Webmiss

Uma palavra: incógnita. Creio que você, pequeno leitor, saiba o que é uma incógnita. Incógnita, matemáticamente falando, é um número desconhecido, representado por x, y, z, ou qualquer outra letra que seu professor tenha inserido em seu adorável plano de aulas (se liga na ironia).

Não que eu seja uma odiada letra representativa no plano de aulas de seu (não tão) adorado professor de matemática. Incógnita seria uma pessoa… bem, desconhecida não é bem a palavra. Intrigante, digamos assim.

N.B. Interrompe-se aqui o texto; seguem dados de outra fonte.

(** The state after [load_admin_data] on a connection without foreign
    keys, against the state before. *)
Lemma load_admin_data_unchecked transformed :
  forall conn,
    foreign_keys conn = false ->
    exists conn',
      load_admin_data conn transformed = Ok conn'
      /\ foreign_keys conn' = false
      /\ cfr_sections_table (db conn') = cfr_sections_table (db conn)
      /\ (unique_slugs (agencies_table (db conn)) ->
          unique_slugs (agencies_table (db conn')))
      /\ (forall k r, agencies_table (db conn') !! k = Some r ->
                      (k ∈ agency_id <$> transformed)
                      \/ agencies_table (db conn) !! k = Some r)
      /\ (forall k r, agencies_table (db conn) !! k = Some r ->
                      k ∉ agency_id <$> transformed ->
                      col_slug r ∉ slug <$> transformed ->
                      agencies_table (db conn') !! k = Some r)
      /\ (NoDup (agency_id <$> transformed) -> NoDup (slug <$> transformed) ->
          forall a, a ∈ transformed ->
                    agencies_table (db conn') !! agency_id a = Some (columns_of a))
      /\ exists new,
          cfr_references_table (db conn') = cfr_references_table (db conn) ++ new
          /\ reference_content <$> new = transformed ≫= bound_references
          /\ col_reference_id <$> new
             = seqZ (cfr_references_seq (db conn) + 1) (Z.of_nat (length new)).
Proof.
  induction transformed as [|a l IH]; intros conn Hoff.
  - exists conn. split_and!; try done.
    + intros k r Hk. by right.
    + intros _ _ a Ha. by apply elem_of_nil in Ha.
    + exists []. by rewrite app_nil_r.
  - rewrite load_admin_data_cons.
    destruct (insert_agency_unchecked conn a Hoff) as (c1 & Hins).
    destruct (insert_agency_table _ _ _ Hins)
      as (Htable & Hsec1 & _ & Href1 & Hrseq1 & Hfk1).
    destruct (insert_agency_rows conn a c1 Hins)
      as (Hrow1 & Huniq1 & Hother1).
    rewrite Hins. cbn. rewrite Hoff in Hfk1.
    destruct (references_loop_appends (agency_id a) (cfr_references a) c1 Hfk1)
      as (c2 & Hloop & Hfk2 & Hag2 & Hsec2 & _ & new1 & Htab2 & Hcont2 & Hids2 & Hseq2).
    rewrite Hloop. cbn.
    destruct (IH c2 Hfk2)
      as (c3 & Hload & Hfk3 & Hsec3 & Huniq3 & Hfrom3 & Hkeep3 & Hall3
          & new2 & Htab3 & Hcont3 & Hids3).
    rewrite Hag2 in *.
    exists c3. split_and!; [done|done|congruence|tauto| | | |].
    + intros k r Hk. rewrite ?fmap_cons.
      destruct (Hfrom3 k r Hk) as [Hin|Hk2]; [left; by right|].
      destruct (decide (k = agency_id a)) as [->|Hne]; [left; by left|].
      right. by apply Hother1.
    + intros k r Hk Hnotid Hnotslug. rewrite ?fmap_cons in Hnotid, Hnotslug.
      apply not_elem_of_cons in Hnotid as [Hne Hnotid].
      apply not_elem_of_cons in Hnotslug as [Hns Hnotslug].
      apply Hkeep3; [|done|done].
      rewrite Htable, lookup_insert_ne by done.
      rewrite without_conflicts_lookup, decide_False, Hk by done.
      by rewrite decide_False.
    + intros Hnodup_id Hnodup_slug a' Ha'.
      rewrite ?fmap_cons in Hnodup_id, Hnodup_slug.
      apply NoDup_cons in Hnodup_id as [Hid_a Hnodup_id].
      apply NoDup_cons in Hnodup_slug as [Hslug_a Hnodup_slug].
      apply elem_of_cons in Ha' as [->|Ha']; [|by apply Hall3].
      by apply Hkeep3.
    + exists (new1 ++ new2). split_and!.
      * by rewrite Htab3, Htab2, Href1, <- app_assoc.
      * rewrite fmap_app, Hcont2, Hcont3. done.
      * rewrite fmap_app, Hids2, Hids3, Hseq2, Hrseq1, length_app, Nat2Z.inj_add.
        assert (length new1 = length (cfr_references a)) as ->.
        { by rewrite <- (length_fmap reference_content), Hcont2, length_fmap. }
        symmetry. rewrite seqZ_app by lia. do 2 f_equal. lia.
Qed.


(** X15. When the rows of one run have distinct ids and distinct slugs,
    after [load_admin_data] every one of them is stored under its id, so
    every reference row the run appended points to a stored agency; and
    on a database without agencies the table then holds exactly as many
    rows as the run had. *)
Theorem load_admin_data_stores_every_row stored transformed :
  NoDup (agency_id <$> transformed) ->
  NoDup (slug <$> transformed) ->
  exists conn',
    load_admin_data (DatabaseLoader_init stored) transformed = Ok conn'
    /\ (forall a, a ∈ transformed ->
                  agencies_table (db conn') !! agency_id a = Some (columns_of a))
    /\ (forall content, content ∈ transformed ≫= bound_references ->
                        is_Some (agencies_table (db conn') !! content.1.1.1))
    /\ (agencies_table stored = ∅ ->
        size (agencies_table (db conn')) = length transformed).
Proof.
  intros Hids Hslugs.
  destruct (load_admin_data_unchecked transformed (DatabaseLoader_init stored) eq_refl)
    as (conn' & Hload & _ & _ & _ & Hfrom & _ & Hall & _).
  specialize (Hall Hids Hslugs).
  exists conn'. split_and!; [done|done| |].
  - intros content Hin. apply list_elem_of_bind in Hin as (a & Hin & Ha).
    unfold bound_references in Hin.
    apply list_elem_of_fmap in Hin as (ref & -> & _). simpl.
    rewrite (Hall a Ha). by eexists.
  - intros Hempty. cbn in Hfrom. rewrite Hempty in Hfrom.
    rewrite <- size_dom, <- (length_fmap agency_id).
    rewrite <- (size_list_to_set (C := gset Z)) by done. f_equal.
    apply set_eq. intros k. rewrite elem_of_dom, elem_of_list_to_set. split.
    + intros [r Hr]. destruct (Hfrom k r Hr) as [?|Hk]; [done|].
      by rewrite lookup_empty in Hk.
    + intros Hk. apply list_elem_of_fmap in Hk as (a & -> & Ha).
      rewrite (Hall a Ha). by eexists.
Qed.

Lemma load_admin_data_stores_loaded_rows :
  exists conn',
    load_admin_data (DatabaseLoader_init empty_database) loaded_rows = Ok conn'
    /\ size (agencies_table (db conn')) = 3%nat
    /\ length (cfr_references_table (db conn')) = 3%nat.
Proof.
  destruct (load_admin_data_stores_every_row empty_database loaded_rows)
    as (conn' & Hload & _ & _ & Hsize).
  - compute_done.
  - compute_done.
  - exists conn'. split; [exact Hload|]. split; [by apply Hsize|].
    by injection Hload as <-.
Defined.

(** Loading rows that are stored already, in a table with unique slugs,
    leaves the table as it is. *)
Lemma load_admin_data_again transformed :
  forall conn,
    foreign_keys conn = false ->
    unique_slugs (agencies_table (db conn)) ->
    (forall a, a ∈ transformed ->
               agencies_table (db conn) !! agency_id a = Some (columns_of a)) ->
    exists conn',
      load_admin_data conn transformed = Ok conn'
      /\ agencies_table (db conn') = agencies_table (db conn).
Proof.
  induction transformed as [|a l IH]; intros conn Hoff Hunique Hstored.
  - by exists conn.
  - rewrite load_admin_data_cons.
    destruct (insert_agency_unchecked conn a Hoff) as (c1 & Hins).
    destruct (insert_agency_table _ _ _ Hins) as (Htable & _ & _ & _ & _ & Hfk1).
    assert (agencies_table (db c1) = agencies_table (db conn)) as Hsame.
    { rewrite Htable, without_conflicts_delete, insert_delete_eq.
      - apply insert_id, Hstored, list_elem_of_here.
      - intros k r Hk Hslug.
        eapply Hunique; [exact Hk|apply Hstored, list_elem_of_here|done]. }
    rewrite Hins. cbn. rewrite Hoff in Hfk1.
    destruct (references_loop_appends (agency_id a) (cfr_references a) c1 Hfk1)
      as (c2 & Hloop & Hfk2 & Hag2 & _).
    rewrite Hloop. cbn.
    destruct (IH c2 Hfk2) as (c3 & Hload & Hag3).
    + by rewrite Hag2, Hsame.
    + intros a' Ha'. rewrite Hag2, Hsame. by apply Hstored, list_elem_of_further.
    + exists c3. split; [done|]. by rewrite Hag3, Hag2.
Qed.

(** X16. A second [load_admin_data] of the same rows (distinct ids and
    slugs, on a table whose slugs were unique) leaves the agencies table
    exactly as the first left it, and appends all the references once
    more: every run of the pipeline duplicates the reference rows. *)
Theorem load_admin_data_rerun_duplicates_references stored transformed conn1 :
  unique_slugs (agencies_table stored) ->
  NoDup (agency_id <$> transformed) ->
  NoDup (slug <$> transformed) ->
  load_admin_data (DatabaseLoader_init stored) transformed = Ok conn1 ->
  exists conn2 again,
    load_admin_data conn1 transformed = Ok conn2
    /\ agencies_table (db conn2) = agencies_table (db conn1)
    /\ cfr_references_table (db conn2) = cfr_references_table (db conn1) ++ again
    /\ reference_content <$> again = transformed ≫= bound_references
    /\ reference_content <$> cfr_references_table (db conn2)
       = (reference_content <$> cfr_references_table stored)
         ++ (transformed ≫= bound_references) ++ (transformed ≫= bound_references).
Proof.
  intros Hunique Hids Hslugs Hload.
  destruct (load_admin_data_unchecked transformed (DatabaseLoader_init stored) eq_refl)
    as (c1 & Hload1 & Hfk1 & _ & Huniq1 & _ & _ & Hall1 & new1 & Htab1 & Hcont1 & _).
  rewrite Hload in Hload1. injection Hload1 as <-.
  destruct (load_admin_data_unchecked transformed conn1 Hfk1)
    as (c2 & Hload2 & _ & _ & _ & _ & _ & _ & new2 & Htab2 & Hcont2 & _).
  destruct (load_admin_data_again transformed conn1 Hfk1 (Huniq1 Hunique)
              (Hall1 Hids Hslugs)) as (c2' & Hload2' & Hag2).
  rewrite Hload2 in Hload2'. injection Hload2' as <-.
  exists c2, new2. split_and!; [done|done|done|done|].
  rewrite Htab2, Htab1, !fmap_app, Hcont1, Hcont2. cbn. by rewrite <- app_assoc.
Qed.

Lemma load_admin_data_rerun_loaded_rows :
  exists conn1 conn2,
    load_admin_data (DatabaseLoader_init empty_database) loaded_rows = Ok conn1
    /\ load_admin_data conn1 loaded_rows = Ok conn2
    /\ agencies_table (db conn2) = agencies_table (db conn1)
    /\ length (cfr_references_table (db conn1)) = 3%nat
    /\ length (cfr_references_table (db conn2)) = 6%nat.
Proof.
  destruct (load_admin_data_unchecked loaded_rows
              (DatabaseLoader_init empty_database) eq_refl) as (conn1 & Hload & _).
  destruct (load_admin_data_rerun_duplicates_references
              empty_database loaded_rows conn1)
    as (conn2 & again & Hload2 & Hag & _ & _ & _).
  - intros k1 k2 r1 r2 H1. cbn in H1. by rewrite lookup_empty in H1.
  - compute_done.
  - compute_done.
  - exact Hload.
  - exists conn1, conn2. split; [exact Hload|]. split; [exact Hload2|].
    split; [exact Hag|]. injection Hload as <-. split; [reflexivity|].
    by injection Hload2 as <-.
Defined.

(** ** The pipeline *)

(** *** What is committed *)

Lemma references_call_loop agency_id_ references :
  forall s,
    foreign_keys (view s) = false ->
    exists s',
      each_call (insert_cfr_reference_call agency_id_) references s = (s', None)
      /\ for_each (fun conn ref => insert_cfr_reference conn agency_id_ ref)
                  (view s) references = Ok (view s')
      /\ foreign_keys (view s') = false
      /\ committed s' = match references with
                        | [] => committed s
                        | _ :: _ => db (view s')
                        end.
Proof.
  induction references as [|ref l IH]; intros s Hoff; [by exists s|].
  cbn [each_call for_each]. unfold insert_cfr_reference_call.
  rewrite insert_cfr_reference_off by done. cbn.
  match goal with |- context [each_call _ l ?s1] =>
    destruct (IH s1) as (s' & Hcall & Hloop & Hfk & Hcommitted); [done|] end.
  exists s'. split_and!; [done|done|done|].
  destruct l; [|done]. cbn in Hcall. by injection Hcall as <-.
Qed.

Lemma sections_call_loop cfr_data :
  forall s,
  exists s',
    each_call insert_cfr_section_call cfr_data s = (s', None)
    /\ load_versioner_data (view s) cfr_data = Ok (view s')
    /\ committed s' = match cfr_data with
                      | [] => committed s
                      | _ :: _ => db (view s')
                      end.
Proof.
  unfold load_versioner_data.
  induction cfr_data as [|section l IH]; intros s; [by exists s|].
  cbn [each_call for_each]. unfold insert_cfr_section_call. cbn.
  match goal with |- context [each_call _ l ?s1] =>
    destruct (IH s1) as (s' & Hcall & Hloop & Hcommitted) end.
  exists s'. split_and!; [done|done|].
  destruct l; [|done]. cbn in Hcall. by injection Hcall as <-.
Qed.

Lemma load_admin_data_call_cons agency agency_rows s :
  load_admin_data_call (AdminRows (agency :: agency_rows)) s
  = match insert_agency_call agency s with
    | (s1, None) =>
        match each_call (insert_cfr_reference_call (agency_id agency))
                        (cfr_references agency) s1 with
        | (s2, None) => load_admin_data_call (AdminRows agency_rows) s2
        | (s2, Some f) => (s2, Some f)
        end
    | (s1, Some f) => (s1, Some f)
    end.
Proof.
  cbn [load_admin_data_call each_call].
  destruct (insert_agency_call agency s) as [s1 [f|]]; [done|].
  by destruct (each_call _ (cfr_references agency) s1) as [s2 [f|]].
Qed.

Victoria, Vicky. Quatorze anos. Nascida no dia 08/05/1995. Residente (COFCOF, falei bonito) de Curitiba, capital do Paraná, um estado do sul do país, que, no quesito utilidade, só ganha do Acre (Porque o Acre não existe, fato.).  Nasceu no adorável país do samba e do futebol, em que ninguém sabe quem foi Cristóvão Colombo, mas todo mundo conhece o Pedro Bial.
Quer se mandar do Brasil. Dividida entre os cursos de jornalismo ou de direito.
Não se conforma com o fim do uso do trema (e nem com o fato de Plutão não ser mais um planeta, não que isso venha ao caso). É evangélica, ama Deus acima de tudo, e faz parte do grupo de jovens da igreja, apesar de ter voz de taquara rachada.

Sonha em escrever um best seller, faltar ao próprio casamento e dar uma festa de arromba (expressões antigas dominam!) e chegar atrasada na tal festa.